**Assignment**
A line belongs in the answer if it contains "ScriptSigArgsExpected"; copy every such line from the entries below.

**Exercise data**
•••

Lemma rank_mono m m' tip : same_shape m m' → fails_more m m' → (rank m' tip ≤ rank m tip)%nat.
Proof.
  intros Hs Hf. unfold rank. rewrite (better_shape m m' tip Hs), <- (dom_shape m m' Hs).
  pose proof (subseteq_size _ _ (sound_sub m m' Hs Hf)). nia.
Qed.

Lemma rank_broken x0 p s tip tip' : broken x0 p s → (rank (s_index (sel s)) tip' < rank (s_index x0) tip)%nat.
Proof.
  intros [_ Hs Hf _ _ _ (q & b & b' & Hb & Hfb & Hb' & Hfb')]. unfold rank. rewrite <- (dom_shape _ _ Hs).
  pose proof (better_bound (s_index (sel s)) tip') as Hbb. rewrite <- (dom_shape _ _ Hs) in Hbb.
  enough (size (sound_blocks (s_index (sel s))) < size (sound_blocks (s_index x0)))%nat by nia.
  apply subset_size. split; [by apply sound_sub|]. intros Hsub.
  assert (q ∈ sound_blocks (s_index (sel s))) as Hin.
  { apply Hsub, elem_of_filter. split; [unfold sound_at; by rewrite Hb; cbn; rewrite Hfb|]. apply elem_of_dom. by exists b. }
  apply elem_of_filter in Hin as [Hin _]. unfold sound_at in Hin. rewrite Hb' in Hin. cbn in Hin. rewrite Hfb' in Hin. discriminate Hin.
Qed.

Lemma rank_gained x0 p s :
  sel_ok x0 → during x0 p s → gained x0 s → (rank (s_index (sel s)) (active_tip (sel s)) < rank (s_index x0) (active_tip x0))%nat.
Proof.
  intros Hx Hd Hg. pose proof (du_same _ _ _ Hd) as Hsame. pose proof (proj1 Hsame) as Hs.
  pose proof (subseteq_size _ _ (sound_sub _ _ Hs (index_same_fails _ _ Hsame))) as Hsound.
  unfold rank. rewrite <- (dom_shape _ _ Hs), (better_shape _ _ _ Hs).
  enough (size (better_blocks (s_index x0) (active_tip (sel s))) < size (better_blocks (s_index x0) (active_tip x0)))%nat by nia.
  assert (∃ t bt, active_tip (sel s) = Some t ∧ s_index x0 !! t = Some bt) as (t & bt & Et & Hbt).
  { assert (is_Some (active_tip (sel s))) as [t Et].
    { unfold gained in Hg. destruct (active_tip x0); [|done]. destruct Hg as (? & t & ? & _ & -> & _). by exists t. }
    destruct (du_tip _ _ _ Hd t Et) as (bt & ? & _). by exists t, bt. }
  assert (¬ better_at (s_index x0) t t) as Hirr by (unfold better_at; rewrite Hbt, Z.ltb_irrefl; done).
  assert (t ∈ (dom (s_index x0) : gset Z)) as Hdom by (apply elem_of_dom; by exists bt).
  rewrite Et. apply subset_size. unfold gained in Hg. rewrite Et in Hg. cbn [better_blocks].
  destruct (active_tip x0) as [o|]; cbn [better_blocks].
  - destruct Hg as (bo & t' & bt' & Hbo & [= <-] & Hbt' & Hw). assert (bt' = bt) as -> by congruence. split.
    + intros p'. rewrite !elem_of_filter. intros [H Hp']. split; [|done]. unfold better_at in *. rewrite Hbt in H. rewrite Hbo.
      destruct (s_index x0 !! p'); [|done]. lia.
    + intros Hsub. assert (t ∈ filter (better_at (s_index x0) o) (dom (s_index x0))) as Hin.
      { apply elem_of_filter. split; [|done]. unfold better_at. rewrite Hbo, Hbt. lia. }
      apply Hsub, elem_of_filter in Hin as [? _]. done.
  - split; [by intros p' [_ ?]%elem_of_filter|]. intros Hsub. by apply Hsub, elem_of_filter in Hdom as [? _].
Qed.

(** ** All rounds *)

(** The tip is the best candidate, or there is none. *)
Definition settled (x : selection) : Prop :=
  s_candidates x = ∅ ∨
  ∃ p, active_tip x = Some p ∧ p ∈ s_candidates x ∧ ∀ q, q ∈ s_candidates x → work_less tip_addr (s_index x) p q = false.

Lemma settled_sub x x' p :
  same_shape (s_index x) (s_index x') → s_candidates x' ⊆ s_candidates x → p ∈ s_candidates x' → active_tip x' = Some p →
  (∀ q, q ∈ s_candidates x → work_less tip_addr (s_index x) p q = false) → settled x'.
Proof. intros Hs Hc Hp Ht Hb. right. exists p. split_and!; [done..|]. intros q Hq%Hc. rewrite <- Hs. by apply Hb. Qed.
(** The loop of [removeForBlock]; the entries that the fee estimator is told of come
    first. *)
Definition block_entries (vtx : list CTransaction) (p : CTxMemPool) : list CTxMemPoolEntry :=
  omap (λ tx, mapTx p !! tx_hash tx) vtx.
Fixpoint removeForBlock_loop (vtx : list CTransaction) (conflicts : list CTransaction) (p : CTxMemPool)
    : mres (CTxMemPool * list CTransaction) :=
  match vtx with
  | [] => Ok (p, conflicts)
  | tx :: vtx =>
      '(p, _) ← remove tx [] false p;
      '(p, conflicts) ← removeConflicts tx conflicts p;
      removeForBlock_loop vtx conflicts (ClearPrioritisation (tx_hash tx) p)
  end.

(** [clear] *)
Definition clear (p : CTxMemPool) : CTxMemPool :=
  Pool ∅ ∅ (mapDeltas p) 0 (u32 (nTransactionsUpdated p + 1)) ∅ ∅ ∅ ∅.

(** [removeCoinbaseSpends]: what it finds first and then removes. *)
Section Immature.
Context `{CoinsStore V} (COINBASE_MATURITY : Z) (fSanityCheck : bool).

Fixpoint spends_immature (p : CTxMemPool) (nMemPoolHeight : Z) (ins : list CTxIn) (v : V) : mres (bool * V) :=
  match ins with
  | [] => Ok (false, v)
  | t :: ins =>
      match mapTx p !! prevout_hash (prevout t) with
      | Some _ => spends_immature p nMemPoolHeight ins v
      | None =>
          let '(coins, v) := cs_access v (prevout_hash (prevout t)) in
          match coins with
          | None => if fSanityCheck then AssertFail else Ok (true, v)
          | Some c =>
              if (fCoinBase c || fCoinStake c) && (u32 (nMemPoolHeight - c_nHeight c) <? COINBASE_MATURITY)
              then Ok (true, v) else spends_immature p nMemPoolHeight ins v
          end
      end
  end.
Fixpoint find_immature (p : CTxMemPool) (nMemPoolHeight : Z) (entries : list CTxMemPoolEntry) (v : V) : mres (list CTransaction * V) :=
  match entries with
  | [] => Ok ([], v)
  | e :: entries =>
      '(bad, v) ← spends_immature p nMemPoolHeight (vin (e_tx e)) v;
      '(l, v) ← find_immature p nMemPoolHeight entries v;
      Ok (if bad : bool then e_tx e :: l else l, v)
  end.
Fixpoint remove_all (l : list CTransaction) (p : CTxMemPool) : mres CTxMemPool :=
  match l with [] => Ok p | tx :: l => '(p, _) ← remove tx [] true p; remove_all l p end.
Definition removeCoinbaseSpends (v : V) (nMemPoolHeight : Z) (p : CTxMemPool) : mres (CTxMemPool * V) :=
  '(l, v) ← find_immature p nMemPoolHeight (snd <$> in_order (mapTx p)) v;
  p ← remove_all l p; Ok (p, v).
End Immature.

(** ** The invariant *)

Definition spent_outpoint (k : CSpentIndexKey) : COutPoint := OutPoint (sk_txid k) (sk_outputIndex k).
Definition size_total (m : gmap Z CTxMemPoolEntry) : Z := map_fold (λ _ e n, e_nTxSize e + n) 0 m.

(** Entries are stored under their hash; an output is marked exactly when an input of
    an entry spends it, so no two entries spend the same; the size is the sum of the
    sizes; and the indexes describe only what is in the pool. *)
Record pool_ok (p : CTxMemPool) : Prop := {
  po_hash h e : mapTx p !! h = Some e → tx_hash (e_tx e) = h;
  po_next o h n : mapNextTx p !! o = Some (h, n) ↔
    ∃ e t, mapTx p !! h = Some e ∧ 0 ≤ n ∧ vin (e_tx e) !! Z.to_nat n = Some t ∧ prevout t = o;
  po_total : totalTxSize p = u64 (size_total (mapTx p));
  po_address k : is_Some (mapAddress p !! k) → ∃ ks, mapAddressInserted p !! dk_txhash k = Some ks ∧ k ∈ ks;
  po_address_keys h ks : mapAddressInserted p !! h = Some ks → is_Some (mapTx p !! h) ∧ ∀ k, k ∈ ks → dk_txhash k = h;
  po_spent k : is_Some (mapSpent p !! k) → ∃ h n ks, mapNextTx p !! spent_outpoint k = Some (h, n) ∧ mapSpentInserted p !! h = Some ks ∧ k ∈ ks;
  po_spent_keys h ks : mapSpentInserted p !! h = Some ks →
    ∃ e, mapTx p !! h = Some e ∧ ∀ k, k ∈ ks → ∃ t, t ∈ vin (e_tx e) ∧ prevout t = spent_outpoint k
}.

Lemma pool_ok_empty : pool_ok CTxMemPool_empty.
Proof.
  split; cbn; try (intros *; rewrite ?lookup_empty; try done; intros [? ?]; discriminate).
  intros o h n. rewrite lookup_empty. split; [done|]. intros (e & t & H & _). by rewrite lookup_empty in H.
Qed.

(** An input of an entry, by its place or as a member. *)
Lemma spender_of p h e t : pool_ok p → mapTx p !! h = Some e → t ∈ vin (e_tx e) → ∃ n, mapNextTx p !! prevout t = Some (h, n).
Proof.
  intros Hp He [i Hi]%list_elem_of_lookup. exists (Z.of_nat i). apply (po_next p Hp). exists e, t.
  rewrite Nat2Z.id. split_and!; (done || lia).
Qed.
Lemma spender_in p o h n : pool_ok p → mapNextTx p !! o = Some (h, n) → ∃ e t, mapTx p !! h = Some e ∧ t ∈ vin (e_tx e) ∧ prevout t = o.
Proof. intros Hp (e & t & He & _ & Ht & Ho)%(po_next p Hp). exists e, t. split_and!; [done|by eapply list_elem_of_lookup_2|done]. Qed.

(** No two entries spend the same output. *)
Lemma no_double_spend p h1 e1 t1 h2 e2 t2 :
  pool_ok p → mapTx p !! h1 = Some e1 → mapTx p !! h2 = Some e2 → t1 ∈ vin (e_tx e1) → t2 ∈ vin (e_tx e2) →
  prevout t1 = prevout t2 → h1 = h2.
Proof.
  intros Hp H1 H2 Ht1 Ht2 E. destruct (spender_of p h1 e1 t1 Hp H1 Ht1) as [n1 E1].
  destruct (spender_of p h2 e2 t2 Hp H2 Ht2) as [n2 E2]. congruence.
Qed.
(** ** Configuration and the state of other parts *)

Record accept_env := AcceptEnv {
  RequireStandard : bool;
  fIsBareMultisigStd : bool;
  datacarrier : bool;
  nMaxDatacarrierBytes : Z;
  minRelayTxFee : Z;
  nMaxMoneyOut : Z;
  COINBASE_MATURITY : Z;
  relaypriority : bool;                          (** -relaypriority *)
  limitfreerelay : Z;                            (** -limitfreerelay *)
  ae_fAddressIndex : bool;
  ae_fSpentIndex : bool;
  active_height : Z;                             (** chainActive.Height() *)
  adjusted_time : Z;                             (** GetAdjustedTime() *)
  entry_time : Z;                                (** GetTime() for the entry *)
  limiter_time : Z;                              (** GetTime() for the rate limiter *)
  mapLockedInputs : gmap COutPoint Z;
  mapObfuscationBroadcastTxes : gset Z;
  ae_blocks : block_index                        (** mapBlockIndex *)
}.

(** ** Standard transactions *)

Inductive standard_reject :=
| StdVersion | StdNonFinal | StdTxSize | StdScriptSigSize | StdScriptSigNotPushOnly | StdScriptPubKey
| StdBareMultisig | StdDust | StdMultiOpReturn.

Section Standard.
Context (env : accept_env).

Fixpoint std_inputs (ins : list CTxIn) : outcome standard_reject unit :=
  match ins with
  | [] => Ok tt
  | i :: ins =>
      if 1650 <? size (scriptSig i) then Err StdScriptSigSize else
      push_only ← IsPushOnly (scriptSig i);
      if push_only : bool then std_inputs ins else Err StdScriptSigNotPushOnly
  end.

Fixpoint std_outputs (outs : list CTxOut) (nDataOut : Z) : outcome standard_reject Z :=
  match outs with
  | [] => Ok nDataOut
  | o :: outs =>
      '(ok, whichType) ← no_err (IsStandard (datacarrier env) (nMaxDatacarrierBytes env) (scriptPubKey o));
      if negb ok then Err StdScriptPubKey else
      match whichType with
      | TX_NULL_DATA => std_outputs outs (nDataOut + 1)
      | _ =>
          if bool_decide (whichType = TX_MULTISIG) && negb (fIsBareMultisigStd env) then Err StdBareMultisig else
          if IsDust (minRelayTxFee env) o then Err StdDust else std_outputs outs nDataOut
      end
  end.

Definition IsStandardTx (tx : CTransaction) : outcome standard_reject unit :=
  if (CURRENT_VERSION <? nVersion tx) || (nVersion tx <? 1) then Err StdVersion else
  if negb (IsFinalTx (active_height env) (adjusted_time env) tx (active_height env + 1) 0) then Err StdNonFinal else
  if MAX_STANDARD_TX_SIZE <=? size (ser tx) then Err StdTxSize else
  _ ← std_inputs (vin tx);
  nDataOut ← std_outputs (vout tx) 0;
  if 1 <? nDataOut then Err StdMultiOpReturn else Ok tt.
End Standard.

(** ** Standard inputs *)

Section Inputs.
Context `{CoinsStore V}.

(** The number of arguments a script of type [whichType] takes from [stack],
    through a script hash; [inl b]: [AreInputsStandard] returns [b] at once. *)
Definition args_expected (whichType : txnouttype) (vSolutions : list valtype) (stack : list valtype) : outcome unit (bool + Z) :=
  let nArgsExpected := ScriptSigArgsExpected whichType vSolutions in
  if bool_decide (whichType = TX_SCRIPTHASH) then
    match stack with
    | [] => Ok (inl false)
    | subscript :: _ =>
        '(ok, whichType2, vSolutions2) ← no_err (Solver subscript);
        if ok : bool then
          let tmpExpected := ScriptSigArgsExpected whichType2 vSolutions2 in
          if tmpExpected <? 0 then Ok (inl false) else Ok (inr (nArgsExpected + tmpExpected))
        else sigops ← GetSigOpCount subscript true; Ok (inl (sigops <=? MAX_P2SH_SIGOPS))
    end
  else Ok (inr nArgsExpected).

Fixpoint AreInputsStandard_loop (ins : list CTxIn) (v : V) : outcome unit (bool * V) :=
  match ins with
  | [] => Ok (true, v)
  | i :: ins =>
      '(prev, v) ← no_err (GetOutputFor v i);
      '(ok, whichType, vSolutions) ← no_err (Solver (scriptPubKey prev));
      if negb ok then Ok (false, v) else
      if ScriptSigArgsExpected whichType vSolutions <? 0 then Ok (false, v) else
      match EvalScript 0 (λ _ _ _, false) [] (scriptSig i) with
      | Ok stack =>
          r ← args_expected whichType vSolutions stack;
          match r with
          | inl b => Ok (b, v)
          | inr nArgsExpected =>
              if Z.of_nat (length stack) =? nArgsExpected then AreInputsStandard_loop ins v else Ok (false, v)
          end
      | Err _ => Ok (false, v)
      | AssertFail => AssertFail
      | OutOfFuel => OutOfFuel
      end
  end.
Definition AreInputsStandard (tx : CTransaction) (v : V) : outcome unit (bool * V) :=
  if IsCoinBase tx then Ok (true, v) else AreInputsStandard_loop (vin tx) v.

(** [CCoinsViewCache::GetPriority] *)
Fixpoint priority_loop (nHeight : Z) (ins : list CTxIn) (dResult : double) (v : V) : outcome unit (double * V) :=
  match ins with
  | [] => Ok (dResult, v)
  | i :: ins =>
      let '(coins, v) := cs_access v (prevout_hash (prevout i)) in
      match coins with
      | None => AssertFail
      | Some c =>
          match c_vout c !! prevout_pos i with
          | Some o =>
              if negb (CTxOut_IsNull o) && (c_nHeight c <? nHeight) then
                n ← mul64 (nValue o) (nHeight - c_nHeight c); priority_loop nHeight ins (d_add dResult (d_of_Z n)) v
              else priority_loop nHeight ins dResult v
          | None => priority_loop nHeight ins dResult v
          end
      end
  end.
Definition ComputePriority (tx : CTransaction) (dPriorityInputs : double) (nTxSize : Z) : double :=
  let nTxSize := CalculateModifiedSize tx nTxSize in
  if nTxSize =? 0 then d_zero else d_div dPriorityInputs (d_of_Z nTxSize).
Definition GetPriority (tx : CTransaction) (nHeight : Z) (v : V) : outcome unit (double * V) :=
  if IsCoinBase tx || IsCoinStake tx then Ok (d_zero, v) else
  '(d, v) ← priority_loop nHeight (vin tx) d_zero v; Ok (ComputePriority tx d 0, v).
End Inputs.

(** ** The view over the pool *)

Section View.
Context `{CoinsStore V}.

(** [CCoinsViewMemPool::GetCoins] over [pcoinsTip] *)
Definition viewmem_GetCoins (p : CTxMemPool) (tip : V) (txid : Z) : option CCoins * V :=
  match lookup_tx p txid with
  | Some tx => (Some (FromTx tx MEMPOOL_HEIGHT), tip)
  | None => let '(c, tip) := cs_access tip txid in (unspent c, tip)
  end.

•••

**Response to this exercise**
  let nArgsExpected := ScriptSigArgsExpected whichType vSolutions in
          let tmpExpected := ScriptSigArgsExpected whichType2 vSolutions2 in
      if ScriptSigArgsExpected whichType vSolutions <? 0 then Ok (false, v) else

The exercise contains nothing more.